WHAT YOU SHOULD DO: From the data below, set down exactly the lines between the one holding "Definition coherent (cs" and the one holding "lru_rep f l", inclusive, and no others.

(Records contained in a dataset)

(** Run an operation of mm.c on the table of [who]. *)
Definition with_ptable (who : Z) (f : list Z -> ST mmst (Z * list Z)) : K Z :=
  t ← get_ptable who;
  r ← on_mm (f t);
  _ ← set_ptable who (snd (r : Z * list Z));
  mret (fst r).

Definition vaddr_ok (who addr : Z) : K bool :=
  p ← getp who; t ← get_ptable who; liftO (is_vaddr_ok addr (rbase p) t).

Definition kset_ptable (who : Z) : K unit :=
  p ← getp who;
  when (IS_KERNEL_PROC p)
    (t ← get_ptable who;
     r ← liftO (bitmap_fill t PTABLE_LEN);
     r2 ← liftO (bitmap_clear_bit (snd (r : Z * list Z)) PTABLE_LEN 0);
     set_ptable who (snd (r2 : Z * list Z))).

Definition PROC_ACCESS : Z := 1.
Definition PROC_NO_ACCESS : Z := 0.

Definition proc_memctl (who page_addr fl : Z) : K Z :=
  p ← getp who;
  let paged := PADDR_TO_PAGED (get_physical_addr page_addr (rbase p)) in
  t ← get_ptable who;
  if fl =? PROC_ACCESS then
    r ← liftO (bitmap_set_bit t PTABLE_LEN paged);
    _ ← set_ptable who (snd (r : Z * list Z)); mret (fst r)
  else if fl =? PROC_NO_ACCESS then
    r ← liftO (bitmap_clear_bit t PTABLE_LEN paged);
    _ ← set_ptable who (snd (r : Z * list Z)); mret (fst r)
  else mret ERR.

(** ** Kernel processes *)
Definition KERNEL_STACK_SIZE : Z := PAGE_LEN.

(** A failed allocation is a write to address 0; [kmalloc] records a return
    address, 0 here. *)
Definition alloc_kstack (who size : Z) : K Z :=
  stack_top' ← (if Z.rem size PAGE_LEN =? 0 then on_mm (get_free_pages size GFP_HIGH)
                else on_slab (_kmalloc size 0));
  let addr := u32 (stack_top' + size - 1) in
  _ ← wr stack_top' STACK_MAGIC;
  _ ← updp who (fun p => p <| stack_top := stack_top' |>);
  mret addr.
(* ===== verification/Coherence.v ===== *)
(** * The block cache is transparent

    What fs/cache.c promises to the file system: reading and writing blocks
    through the four buffers is reading and writing an array of blocks,
    whichever buffer is evicted and whenever a dirty one reaches the disk.  A
    client takes a buffer out of the list, uses it and puts it back; the
    representation invariant [cache_rep] describes the state in between. *)
From S2P Require Import Prelude Linked CString Kernel Cache.

(** ** The abstract side: an array of blocks *)

Definition NBLOCKS : Z := 50.
Definition is_block (n : Z) : Prop := 1 <= n < NBLOCKS.

(** The block [n] of the disk. *)
Definition disk_block (d : memory) (n : Z) : list Z := mem_words d (n * BLOCK_SIZE) BLOCK_SIZE.

(** A buffer without its links and its count. *)
Record cell := mkCell { c_block : list Z; c_nr : Z; c_dev : Z; c_dirt : bool }.
Definition cell_of (b : block_buffer) : cell := mkCell (block b) (b_blocknr b) (b_dev b) (b_dirt b).
Definition cells (f : fsst) : list cell := cell_of <$> buf_table f.

(** What a client sees as block [n]: the buffer that claims it, or the disk. *)
Definition cview (cs : list cell) (d : memory) (n : Z) : list Z :=
  match list_find (fun c => c_nr c = n) cs with
  | Some (_, c) => c_block c
  | None => disk_block d n
  end.

Definition view_of (f : fsst) : Z -> list Z := cview (cells f) (disk f).

(** A buffer is right about its block: clean ones agree with the disk.  All
    buffers start out claiming block 0, which is never asked for. *)
Definition cell_ok (d : memory) (c : cell) : Prop :=
  length (c_block c) = Z.to_nat BLOCK_SIZE /\ 0 <= c_nr c < NBLOCKS /\
  ((c_dirt c = true -> c_nr c <> 0) /\ (c_nr c <> 0 -> c_dev c = ROOTFS_DEV)) /\
  (c_dirt c = false -> c_nr c <> 0 -> c_block c = disk_block d (c_nr c)).

Definition distinct (cs : list cell) : Prop :=
  forall (i j : nat) c c', cs !! i = Some c -> cs !! j = Some c' -> c_nr c = c_nr c' -> c_nr c <> 0 -> i = j.

Definition coherent (cs : list cell) (d : memory) : Prop :=
  length cs = Z.to_nat LRU_LEN /\ Forall (cell_ok d) cs /\ distinct cs.

(** The list of free buffers, from [lru_rear] to [lru_front]. *)
Definition bnext (t : list block_buffer) (i : Z) : option Z := aget t i ≫= bf_next.
Definition bprev (t : list block_buffer) (i : Z) : option Z := aget t i ≫= bf_prev.

Definition lru_rep (f : fsst) (l : list Z) : Prop :=
  chain (bnext (buf_table f)) (lru_rear f) l /\ chain (bprev (buf_table f)) (lru_front f) (rev l) /\
  Forall (fun i => 0 <= i < alen (buf_table f)) l.

Definition cache_rep (f : fsst) (l : list Z) : Prop :=
  lru_rep f l /\ coherent (cells f) (disk f) /\ disk_size f = DISK_SIZE.

(** The requests of a client, and how the file system serves them. *)
Inductive breq := BRead (n : Z) | BWrite (n : Z) (ws : list Z) | BSync.

Definition bserve (r : breq) : F (list Z) :=
  match r with
  | BRead n =>
      i ← get_block n ROOTFS_DEV;
      b ← get_buf i;
      _ ← put_block_buffer i;
      mret (block b)
  | BWrite n ws =>
      i ← get_block n ROOTFS_DEV;
      _ ← upd_buf i (fun x => x <| block := ws |>);
      _ ← put_block_buffer_dirt i;
      mret []
  | BSync => _ ← flush_all_buffer; mret []
  end.

Fixpoint bserves (rs : list breq) : F (list (list Z)) :=
  match rs with
  | [] => mret []
  | r :: rs' => x ← bserve r; xs ← bserves rs'; mret (x :: xs)
  end.

Definition breq_ok (r : breq) : Prop :=
  match r with
  | BRead n => is_block n
  | BWrite n ws => is_block n /\ length ws = Z.to_nat BLOCK_SIZE
  | BSync => True
  end.

Definition astep (v : Z -> list Z) (r : breq) : list Z * (Z -> list Z) :=
  match r with
  | BRead n => (v n, v)
  | BWrite n ws => ([], fun m => if decide (m = n) then ws else v m)
  | BSync => ([], v)
  end.

Fixpoint arun (v : Z -> list Z) (rs : list breq) : list (list Z) * (Z -> list Z) :=
  match rs with
  | [] => ([], v)
  | r :: rs' => let '(x, v') := astep v r in let '(xs, v'') := arun v' rs' in (x :: xs, v'')
  end.

(** ** Words and blocks of the disk *)
Lemma mem_words_wr l : forall m a, mem_words (wr_words m a l) a (alen l) = l.
Proof.
  intros m a. unfold mem_words. apply list_eq. intros i. rewrite list_lookup_fmap.
  destruct (l !! i) as [w|] eqn:E.
  - rewrite lookup_seqZ_lt by (apply lookup_lt_Some in E; unfold alen; lia). cbn. f_equal. by apply wr_words_in.
  - rewrite lookup_seqZ_ge; [done|]. apply lookup_ge_None in E. unfold alen. lia.
Qed.

Lemma mem_words_frame m m' a n : (forall x, a <= x < a + n -> m' x = m x) -> mem_words m' a n = mem_words m a n.
Proof. intros H. unfold mem_words. apply map_ext_in. intros x Hx%list_elem_of_In%elem_of_seqZ. apply H. lia. Qed.

Lemma length_mem_words m a n : length (mem_words m a n) = Z.to_nat n.
Proof. unfold mem_words. by rewrite length_map, length_seqZ. Qed.

Lemma disk_block_wr d n l m :
  length l = Z.to_nat BLOCK_SIZE ->
  disk_block (wr_words d (n * BLOCK_SIZE) l) m = if decide (m = n) then l else disk_block d m.
Proof.
  intros Hl. assert (Ha : alen l = BLOCK_SIZE) by (unfold alen; rewrite Hl; done). unfold disk_block.
  case_decide as E.
  - subst. etransitivity; [|apply (mem_words_wr l d (n * BLOCK_SIZE))]. by rewrite Ha.
  - apply mem_words_frame. intros x Hx. apply wr_words_out. rewrite Ha. unfold BLOCK_SIZE in *. lia.
Qed.

(** ** Coherence *)
Lemma cview_hit (cs : list cell) d (i : nat) c n :
  distinct cs -> cs !! i = Some c -> c_nr c = n -> n <> 0 -> cview cs d n = c_block c.
Proof.
  intros Hd Hi Hn H0. unfold cview. destruct (list_find _ cs) as [[j c']|] eqn:E.
  - apply list_find_Some in E as (Hj & Hj' & _). by assert (j = i) as -> by (eapply Hd; eauto; congruence); simplify_eq.
  - apply list_find_None in E. rewrite Forall_lookup in E. by apply E in Hi.
Qed.

Lemma cview_miss cs d n : (forall (i : nat) c, cs !! i = Some c -> c_nr c <> n) -> cview cs d n = disk_block d n.
Proof.
  intros Hd. unfold cview. destruct (list_find _ cs) as [[j c']|] eqn:E; [|done].
  apply list_find_Some in E as (Hj & Hj' & _). by apply Hd in Hj.
Qed.

(** The cell that claims a block, or none. *)
Lemma claims (cs : list cell) n : (exists (i : nat) c, cs !! i = Some c /\ c_nr c = n) \/ (forall (i : nat) c, cs !! i = Some c -> c_nr c <> n).
Proof.
  destruct (list_find (fun c => c_nr c = n) cs) as [[j c']|] eqn:E.
  - apply list_find_Some in E as (Hj & Hj' & _). eauto.
  - right. apply list_find_None in E. rewrite Forall_lookup in E. eauto.
Qed.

RESULT OF THE TASK:
Definition coherent (cs : list cell) (d : memory) : Prop :=
  length cs = Z.to_nat LRU_LEN /\ Forall (cell_ok d) cs /\ distinct cs.

(** The list of free buffers, from [lru_rear] to [lru_front]. *)
Definition bnext (t : list block_buffer) (i : Z) : option Z := aget t i ≫= bf_next.
Definition bprev (t : list block_buffer) (i : Z) : option Z := aget t i ≫= bf_prev.

Definition lru_rep (f : fsst) (l : list Z) : Prop :=
  chain (bnext (buf_table f)) (lru_rear f) l /\ chain (bprev (buf_table f)) (lru_front f) (rev l) /\
  Forall (fun i => 0 <= i < alen (buf_table f)) l.

Definition cache_rep (f : fsst) (l : list Z) : Prop :=
  lru_rep f l /\ coherent (cells f) (disk f) /\ disk_size f = DISK_SIZE.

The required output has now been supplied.